[Task details]
Your task is to filter the data below down to the lines holding "before".

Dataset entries
BEGIN
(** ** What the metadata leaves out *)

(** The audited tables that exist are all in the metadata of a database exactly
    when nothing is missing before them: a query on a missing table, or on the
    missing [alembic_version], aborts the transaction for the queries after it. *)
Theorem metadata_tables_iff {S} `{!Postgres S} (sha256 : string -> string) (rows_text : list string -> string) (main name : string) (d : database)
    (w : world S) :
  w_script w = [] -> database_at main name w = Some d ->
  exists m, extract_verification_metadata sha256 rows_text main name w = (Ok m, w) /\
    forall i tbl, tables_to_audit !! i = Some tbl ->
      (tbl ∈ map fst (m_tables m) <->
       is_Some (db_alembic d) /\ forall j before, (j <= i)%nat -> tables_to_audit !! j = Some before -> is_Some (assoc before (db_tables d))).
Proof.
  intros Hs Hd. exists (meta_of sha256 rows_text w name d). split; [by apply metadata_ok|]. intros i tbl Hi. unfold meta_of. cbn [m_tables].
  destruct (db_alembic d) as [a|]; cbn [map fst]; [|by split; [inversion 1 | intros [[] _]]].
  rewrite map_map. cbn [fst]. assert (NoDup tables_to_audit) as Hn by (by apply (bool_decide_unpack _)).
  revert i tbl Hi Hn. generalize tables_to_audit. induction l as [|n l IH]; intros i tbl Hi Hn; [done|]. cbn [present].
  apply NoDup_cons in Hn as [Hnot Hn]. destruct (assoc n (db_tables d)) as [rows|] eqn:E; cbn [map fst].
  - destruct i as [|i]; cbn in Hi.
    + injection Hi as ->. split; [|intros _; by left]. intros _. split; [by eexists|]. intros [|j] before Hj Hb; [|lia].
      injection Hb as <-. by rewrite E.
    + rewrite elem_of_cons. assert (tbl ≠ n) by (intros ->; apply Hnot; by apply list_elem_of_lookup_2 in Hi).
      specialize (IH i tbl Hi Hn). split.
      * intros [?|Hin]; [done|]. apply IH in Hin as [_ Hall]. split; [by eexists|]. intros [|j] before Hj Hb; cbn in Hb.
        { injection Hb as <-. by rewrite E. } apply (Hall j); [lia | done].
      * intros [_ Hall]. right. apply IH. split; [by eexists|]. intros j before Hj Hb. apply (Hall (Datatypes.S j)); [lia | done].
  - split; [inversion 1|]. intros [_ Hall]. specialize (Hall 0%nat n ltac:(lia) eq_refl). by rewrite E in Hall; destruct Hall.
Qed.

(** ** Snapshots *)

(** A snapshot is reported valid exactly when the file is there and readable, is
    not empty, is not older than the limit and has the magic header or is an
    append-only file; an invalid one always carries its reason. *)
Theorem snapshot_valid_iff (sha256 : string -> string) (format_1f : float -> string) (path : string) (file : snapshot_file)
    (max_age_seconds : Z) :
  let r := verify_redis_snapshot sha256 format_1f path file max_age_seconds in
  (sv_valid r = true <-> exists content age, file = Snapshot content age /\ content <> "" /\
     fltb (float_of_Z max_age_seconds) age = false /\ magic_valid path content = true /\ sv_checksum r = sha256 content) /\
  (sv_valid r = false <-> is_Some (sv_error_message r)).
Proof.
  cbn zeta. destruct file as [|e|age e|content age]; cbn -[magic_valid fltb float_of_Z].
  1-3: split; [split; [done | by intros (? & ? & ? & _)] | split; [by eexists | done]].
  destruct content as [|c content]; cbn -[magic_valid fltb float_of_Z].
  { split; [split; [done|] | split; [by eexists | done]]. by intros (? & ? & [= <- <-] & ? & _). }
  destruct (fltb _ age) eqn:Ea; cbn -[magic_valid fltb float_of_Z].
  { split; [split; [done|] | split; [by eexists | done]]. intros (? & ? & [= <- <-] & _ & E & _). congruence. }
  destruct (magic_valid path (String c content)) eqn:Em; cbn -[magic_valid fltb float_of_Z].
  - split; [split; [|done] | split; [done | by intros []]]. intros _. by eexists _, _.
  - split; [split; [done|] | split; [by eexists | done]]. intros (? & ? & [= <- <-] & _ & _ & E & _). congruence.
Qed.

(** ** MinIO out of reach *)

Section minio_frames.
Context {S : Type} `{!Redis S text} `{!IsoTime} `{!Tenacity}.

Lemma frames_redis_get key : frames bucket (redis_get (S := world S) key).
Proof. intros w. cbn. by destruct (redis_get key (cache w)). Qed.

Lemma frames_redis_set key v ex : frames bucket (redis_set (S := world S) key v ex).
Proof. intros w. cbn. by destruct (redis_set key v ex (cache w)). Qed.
END
[Written solution]
    when nothing is missing before them: a query on a missing table, or on the
       is_Some (db_alembic d) /\ forall j before, (j <= i)%nat -> tables_to_audit !! j = Some before -> is_Some (assoc before (db_tables d))).
    + injection Hi as ->. split; [|intros _; by left]. intros _. split; [by eexists|]. intros [|j] before Hj Hb; [|lia].
      * intros [?|Hin]; [done|]. apply IH in Hin as [_ Hall]. split; [by eexists|]. intros [|j] before Hj Hb; cbn in Hb.
      * intros [_ Hall]. right. apply IH. split; [by eexists|]. intros j before Hj Hb. apply (Hall (Datatypes.S j)); [lia | done].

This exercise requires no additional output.